Metformin has been the agent most frequently studied in patients with polycystic ovarian syndrome (Cheang & Nestler 2004). It has been suggested that metformin may reduce the risk of first-trimester miscarriage (Glueck et al. 2001). Meta-analysis supports the hypothesis that metformin is beneficial in improving clinical pregnancy and ovulation rates (Tang et al. 2010). In our study, the inhibitory effect by metformin on endometrial cells was dose dependent. The concentration of metformin required for inhibition of cell proliferation (2 mM) was much higher than the doses used clinically (i.e. 0.465–2.5 mg/l; Al-Jebawi et al. 1998). The very large doses of metformin used in our in vitro cultures cannot be replicated clinically. Further research is needed using our data to search for other compounds that increase AMPK activation more effectively for treatment of adenomyosis.
Interestingly, adenomyosis has been reported to be associated with enhanced expression of nerve growth factor β (Li et al. 2011), tyrosine kinase receptor B (Huang et al. 2011), and PAK1 (Kim et al. 2010), all of which are thought to signal through PI3K. PI3K/AKT signaling plays an important role in cell survival. It is aberrantly activated in adenomyosis (Zhang et al. 2010). Previous studies showed that AMPK acts upstream of the PI3K/AKT pathway in hippocampal neurons and fibroblasts (Amato et al. 2011). Here, we found that metformin can increase AMPK phosphorylation and decrease AKT phosphorylation in A-ESCs. An AMPK inhibitor can inhibit AMPK phosphorylation and increase AKT phosphorylation in A-ESCs. These findings indicate a functional interaction between the AMPK and PI3K/AKT pathways in A-ESCs, with AMPK activation leading to inhibition of AKT signaling. AKT phosphorylation was negatively correlated with AMPK activation in A-ESCs. So in A-ESCs, AMPK also acts upstream of the PI3K/AKT pathway. Also, metformin acts as a novel AKT inhibitor and can be used to inhibit the proliferation of human A-ESCs.

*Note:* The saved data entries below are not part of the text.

(* ===== verification/AgentProcess.v ===== *)
(** * A Peer as its Agent tracks it

    The [process] of [internal/agent/agent.go] and the functions of one process:
    its metadata, the condition under which its container is known to be gone,
    and the record a heartbeat carries of it.

    A channel is a number, closed when it is in the server's set of closed
    channels; an error is its text, [None] for nil.  A process is reached through
    a pointer, so the functions here are applied to the value behind it. *)
From Stdlib Require Import ZArith Lia Ascii.
From stdpp Require Import strings list gmap.
From S2P Require Import Prelude.
From S2P Require Import GoStd.
From S2P Require Import GossipSubConfig.
From S2P Require Import AgentModel.
Open Scope Z_scope.

(** [errors.Join(a, b)] *)
Definition joinErr (a b : option string) : option string :=
  match a, b with
  | Some a, Some b => Some (a +:+ String "010"%char b)
  | Some _, None => a
  | None, _ => b
  end.

(** ** Single fields of a record *)
Definition setMetadata (m : gmap string string) (n : Node.t) : Node.t :=
  Node.mk (Node.ScoreSample n) (Node.ID n) (Node.RunID n) (Node.Generation n) (Node.AgentID n)
    (Node.Group n) (Node.Role n) (Node.Type_ n) (Node.Profile n) (Node.PeerID n) (Node.State n)
    (Node.Addresses n) (Node.ConnectedPeers n) (Node.RoutingPeers n) (Node.MeshPeers n)
    (Node.OverlayObservedAt n) (Node.TopicPeers n) (Node.PeerScores n) (Some m) (Node.StartedAt n)
    (Node.LastSeen n) (Node.Error n).
Definition setLastSeen (t : Time) (n : Node.t) : Node.t :=
  Node.setLifecycle (Node.State n) t (Node.Error n) n.
Definition setState (st : string) (n : Node.t) : Node.t :=
  Node.setLifecycle st (Node.LastSeen n) (Node.Error n) n.
(** The record without what only a live Peer has. *)
Definition withoutLive (m : gmap string string) (n : Node.t) : Node.t :=
  Node.mk None (Node.ID n) (Node.RunID n) (Node.Generation n) (Node.AgentID n) (Node.Group n)
    (Node.Role n) (Node.Type_ n) (Node.Profile n) (Node.PeerID n) (Node.State n) [] [] [] ∅ 0 ∅ ∅
    (Some m) (Node.StartedAt n) (Node.LastSeen n) (Node.Error n).

(** [node.Metadata], a nil map reading as an empty one. *)
Definition metadataOf (n : Node.t) : gmap string string := default ∅ (Node.Metadata n).
Definition metadataAt (n : Node.t) (key : string) : string := default "" (metadataOf n !! key).

Module process.
Record t := mk {
  admissionDone : option nat; gatewayURL : string; node : Node.t; apiURL : string;
  configPath : string; cancelled : bool; exited : bool; containerID : string;
  done : option nat; cleanupErr : option string; exitErr : option string;
  heartbeatAcknowledged : bool; peerStatusObservedAt : Time }.

Definition setNode (n : Node.t) (x : t) : t :=
  mk (admissionDone x) (gatewayURL x) n (apiURL x) (configPath x) (cancelled x) (exited x)
    (containerID x) (done x) (cleanupErr x) (exitErr x) (heartbeatAcknowledged x)
    (peerStatusObservedAt x).
Definition setEndpoint (url : string) (x : t) : t :=
  mk (admissionDone x) (gatewayURL x) (node x) url (configPath x) (cancelled x) (exited x)
    (containerID x) (done x) (cleanupErr x) (exitErr x) (heartbeatAcknowledged x)
    (peerStatusObservedAt x).
Definition setConfigPath (path : string) (x : t) : t :=
  mk (admissionDone x) (gatewayURL x) (node x) (apiURL x) path (cancelled x) (exited x)
    (containerID x) (done x) (cleanupErr x) (exitErr x) (heartbeatAcknowledged x)
    (peerStatusObservedAt x).
(** [proc.cancel()] *)
Definition cancel (x : t) : t :=
  mk (admissionDone x) (gatewayURL x) (node x) (apiURL x) (configPath x) true (exited x)
    (containerID x) (done x) (cleanupErr x) (exitErr x) (heartbeatAcknowledged x)
    (peerStatusObservedAt x).
Definition setContainer (id : string) (x : t) : t :=
  mk (admissionDone x) (gatewayURL x) (node x) (apiURL x) (configPath x) (cancelled x) (exited x)
    id (done x) (cleanupErr x) (exitErr x) (heartbeatAcknowledged x) (peerStatusObservedAt x).
Definition setExitErr (e : option string) (x : t) : t :=
  mk (admissionDone x) (gatewayURL x) (node x) (apiURL x) (configPath x) (cancelled x) (exited x)
    (containerID x) (done x) (cleanupErr x) e (heartbeatAcknowledged x) (peerStatusObservedAt x).
(** [proc.exited = true; proc.cleanupErr = e] *)
Definition setExited (e : option string) (x : t) : t :=
  mk (admissionDone x) (gatewayURL x) (node x) (apiURL x) (configPath x) (cancelled x) true
    (containerID x) (done x) e (exitErr x) (heartbeatAcknowledged x) (peerStatusObservedAt x).
(** [proc.exited = false; proc.done = make(chan struct{})] *)
Definition reopen (c : nat) (x : t) : t :=
  mk (admissionDone x) (gatewayURL x) (node x) (apiURL x) (configPath x) (cancelled x) false
    (containerID x) (Some c) (cleanupErr x) (exitErr x) (heartbeatAcknowledged x)
    (peerStatusObservedAt x).
Definition setAcknowledged (b : bool) (x : t) : t :=
  mk (admissionDone x) (gatewayURL x) (node x) (apiURL x) (configPath x) (cancelled x) (exited x)
    (containerID x) (done x) (cleanupErr x) (exitErr x) b (peerStatusObservedAt x).
Definition setObserved (t : Time) (x : process.t) : process.t :=
  mk (admissionDone x) (gatewayURL x) (node x) (apiURL x) (configPath x) (cancelled x) (exited x)
    (containerID x) (done x) (cleanupErr x) (exitErr x) (heartbeatAcknowledged x) t.
End process.

Definition setProcessMetadata (key value : string) (x : process.t) : process.t :=
  process.setNode (setMetadata (<[key := value]> (metadataOf (process.node x))) (process.node x)) x.

Definition inState (st : string) (n : Node.t) : bool := bool_decide (Node.State n = st).
Definition terminal (n : Node.t) : bool := inState NodeStopped n || inState NodeFailed n.

Definition processCleanupComplete (x : process.t) : bool :=
  process.exited x && bool_decide (process.cleanupErr x = None) && terminal (process.node x).

(** The keys a terminal record keeps. *)
Definition evidenceKeys : list string :=
  ["createRequestHash"; "createAdmission"; "cleanupComplete"; "runtime"; "containerId";
   "containerCreatedAt"; "containerStartedAt"; "lifetimeBasis"; "stoppedAt"; "stopRequestedAt";
   "topics"; "topicsJSON"; "pubsubEnabled"; "topicMode"; "meshFreezeEnabled"; "meshFrozen";
   "attackOptions"; "attackStats"; "attackRevision"; "attackStatsObservedAt";
   "attackRegistryObservedAt"; "pubsubAuthorId"; "pubsubAuthorMode"]%string.

Definition heartbeatNodeStatus (x : process.t) : Node.t :=
  if processCleanupComplete x
  then withoutLive (filter (λ kv, kv.1 ∈ evidenceKeys) (metadataOf (process.node x)))
         (process.node x)
  else process.node x.

(** A slot is occupied until the container's removal is confirmed. *)
Definition occupies (x : process.t) : bool :=
  negb (process.exited x) || negb (bool_decide (process.cleanupErr x = None)).

(** ** Texts of numbers *)
Definition MaxUint64 : Z := 2^64 - 1.
Fixpoint parseDigits (acc : Z) (s : list ascii) : option Z :=
  match s with
  | [] => Some acc
  | c :: s => d ← Duration.digit c; parseDigits (10 * acc + d) s
  end.
(** The loop of [strconv.ParseUint(s, 10, 64)]: the value it returns and whether
    the error is nil. *)
Fixpoint parseUint (n : Z) (s : list ascii) : Z * bool :=
  match s with
  | [] => (n, true)
  | c :: s =>
      match Duration.digit c with
      | None => (0, false)
      | Some d => if MaxUint64 <? 10 * n + d then (MaxUint64, false) else parseUint (10 * n + d) s
      end
  end.
Definition ParseUint (s : string) : Z * bool :=
  if empty s then (0, false) else parseUint 0 (String.list_ascii_of_string s).
(** [strconv.Atoi] *)
Definition Atoi (s : string) : option Z :=
  let '(sign, digits) :=
    match String.list_ascii_of_string s with
    | "-"%char :: l => (-1, l)
    | "+"%char :: l => (1, l)
    | l => (1, l)
    end in
  match digits with
  | [] => None
  | l => v ← parseDigits 0 l;
         if (- 2^63 <=? sign * v) && (sign * v <=? MaxInt64) then Some (sign * v) else None
  end.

Consistent with our findings, metformin has been reported to be as effective as letrozole (an aromatase inhibitor that reduces estrogen levels) in inducing regression of endometriotic tissue in a rat model of endometriosis (Oner et al. 2010). It has also been shown to repress tumor growth in xenograft tumor models of breast, prostate, and colon cancers (Belda-Iniesta et al. 2011). Recent epidemiological evidence suggests that metformin can lower the risk of cancer and reduce cancer incidence and cancer-related deaths among diabetic patients (Decensi et al. 2010). Furthermore, a retrospective cohort study of patients with early-stage endometrial cancer showed that patients receiving metformin and adjuvant chemotherapy had a higher response rate than those receiving adjuvant chemotherapy alone (Jalving et al. 2010). These findings have prompted further research into the potential role of metformin in cancer treatment and prevention (Ben Sahra et al. 2010).
In conclusion, our study showed that metformin can inhibit the proliferation of A-ESCs through activation of AMPK and inhibition of the PI3K/AKT signaling pathway. This study indicates that metformin may be an option for treatment of adenomyosis and needs further investigation.
Declaration of interest
The authors declare that there is no conflict of interest that could be perceived as prejudicing the impartiality of the research reported.
Funding
This study was supported by grants from the Foundation for Excellent Young and Middle-Aged Scientists of Shandong Province (no. 2008BS03040) and the Natural Science Foundation of Shandong Province (no. ZR2011HQ046).